[RECORDS TO USE Boundary: Start]
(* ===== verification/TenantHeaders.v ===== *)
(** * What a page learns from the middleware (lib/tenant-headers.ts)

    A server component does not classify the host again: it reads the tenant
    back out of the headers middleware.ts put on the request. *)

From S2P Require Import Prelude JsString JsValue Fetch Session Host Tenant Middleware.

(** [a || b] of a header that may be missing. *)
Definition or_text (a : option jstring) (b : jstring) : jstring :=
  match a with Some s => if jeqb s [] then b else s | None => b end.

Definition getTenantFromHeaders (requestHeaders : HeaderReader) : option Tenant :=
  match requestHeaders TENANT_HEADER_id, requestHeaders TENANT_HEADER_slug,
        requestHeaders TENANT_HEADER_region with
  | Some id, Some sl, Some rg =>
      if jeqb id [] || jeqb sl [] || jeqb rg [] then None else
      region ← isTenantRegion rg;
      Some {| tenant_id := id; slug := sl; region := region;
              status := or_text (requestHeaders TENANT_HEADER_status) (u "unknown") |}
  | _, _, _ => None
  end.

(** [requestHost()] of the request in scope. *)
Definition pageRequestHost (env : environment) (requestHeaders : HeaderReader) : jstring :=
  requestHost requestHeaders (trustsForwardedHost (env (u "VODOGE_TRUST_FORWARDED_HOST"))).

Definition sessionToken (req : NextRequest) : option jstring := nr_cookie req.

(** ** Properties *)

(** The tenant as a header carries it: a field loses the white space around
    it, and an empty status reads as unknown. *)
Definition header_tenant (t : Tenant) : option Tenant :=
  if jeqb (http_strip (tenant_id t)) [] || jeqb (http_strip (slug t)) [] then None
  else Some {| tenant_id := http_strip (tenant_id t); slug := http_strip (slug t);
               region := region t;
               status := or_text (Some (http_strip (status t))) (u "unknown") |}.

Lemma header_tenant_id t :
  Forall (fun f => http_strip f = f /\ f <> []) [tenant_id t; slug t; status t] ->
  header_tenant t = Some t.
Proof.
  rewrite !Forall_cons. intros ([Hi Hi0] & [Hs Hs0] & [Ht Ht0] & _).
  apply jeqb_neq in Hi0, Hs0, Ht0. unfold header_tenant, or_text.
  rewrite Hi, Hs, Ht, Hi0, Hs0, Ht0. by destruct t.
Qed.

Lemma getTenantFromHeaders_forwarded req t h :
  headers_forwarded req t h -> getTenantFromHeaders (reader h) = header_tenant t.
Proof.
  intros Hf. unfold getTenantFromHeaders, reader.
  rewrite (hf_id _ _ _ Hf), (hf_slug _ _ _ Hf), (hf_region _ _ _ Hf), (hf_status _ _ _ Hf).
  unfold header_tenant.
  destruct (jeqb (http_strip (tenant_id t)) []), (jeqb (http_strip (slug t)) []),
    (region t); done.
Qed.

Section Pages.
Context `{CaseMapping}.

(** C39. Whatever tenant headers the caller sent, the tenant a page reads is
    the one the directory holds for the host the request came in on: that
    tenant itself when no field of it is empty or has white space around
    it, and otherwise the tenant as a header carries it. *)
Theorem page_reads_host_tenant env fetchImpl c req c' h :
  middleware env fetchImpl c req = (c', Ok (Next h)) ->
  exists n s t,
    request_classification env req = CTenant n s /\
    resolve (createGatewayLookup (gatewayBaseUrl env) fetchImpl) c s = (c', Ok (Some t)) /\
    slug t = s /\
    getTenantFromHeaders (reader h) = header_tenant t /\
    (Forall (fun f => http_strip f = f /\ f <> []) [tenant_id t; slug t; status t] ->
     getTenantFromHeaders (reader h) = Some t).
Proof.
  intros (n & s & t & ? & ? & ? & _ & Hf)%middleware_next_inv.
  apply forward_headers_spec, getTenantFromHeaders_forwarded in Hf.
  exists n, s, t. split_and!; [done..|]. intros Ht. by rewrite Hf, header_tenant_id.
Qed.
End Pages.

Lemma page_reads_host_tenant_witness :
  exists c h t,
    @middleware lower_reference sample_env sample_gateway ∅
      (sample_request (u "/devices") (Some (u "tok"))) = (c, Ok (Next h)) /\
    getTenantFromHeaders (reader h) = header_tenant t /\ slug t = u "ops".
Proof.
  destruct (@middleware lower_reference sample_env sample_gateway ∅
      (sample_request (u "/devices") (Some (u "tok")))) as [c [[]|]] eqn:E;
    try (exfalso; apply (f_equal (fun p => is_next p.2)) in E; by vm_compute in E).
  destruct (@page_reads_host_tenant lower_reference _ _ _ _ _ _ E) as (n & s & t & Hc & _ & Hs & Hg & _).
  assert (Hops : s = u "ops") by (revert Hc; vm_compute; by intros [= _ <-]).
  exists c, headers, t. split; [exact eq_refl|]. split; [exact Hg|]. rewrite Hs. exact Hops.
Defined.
[RECORDS TO USE Boundary: End]
EXERCISE DESCRIPTION
Transcribe only the trailing portion of the entries above: the line that contains "exists c, headers, t." and each line after it.

RESULT
  exists c, headers, t. split; [exact eq_refl|]. split; [exact Hg|]. rewrite Hs. exact Hops.
Defined.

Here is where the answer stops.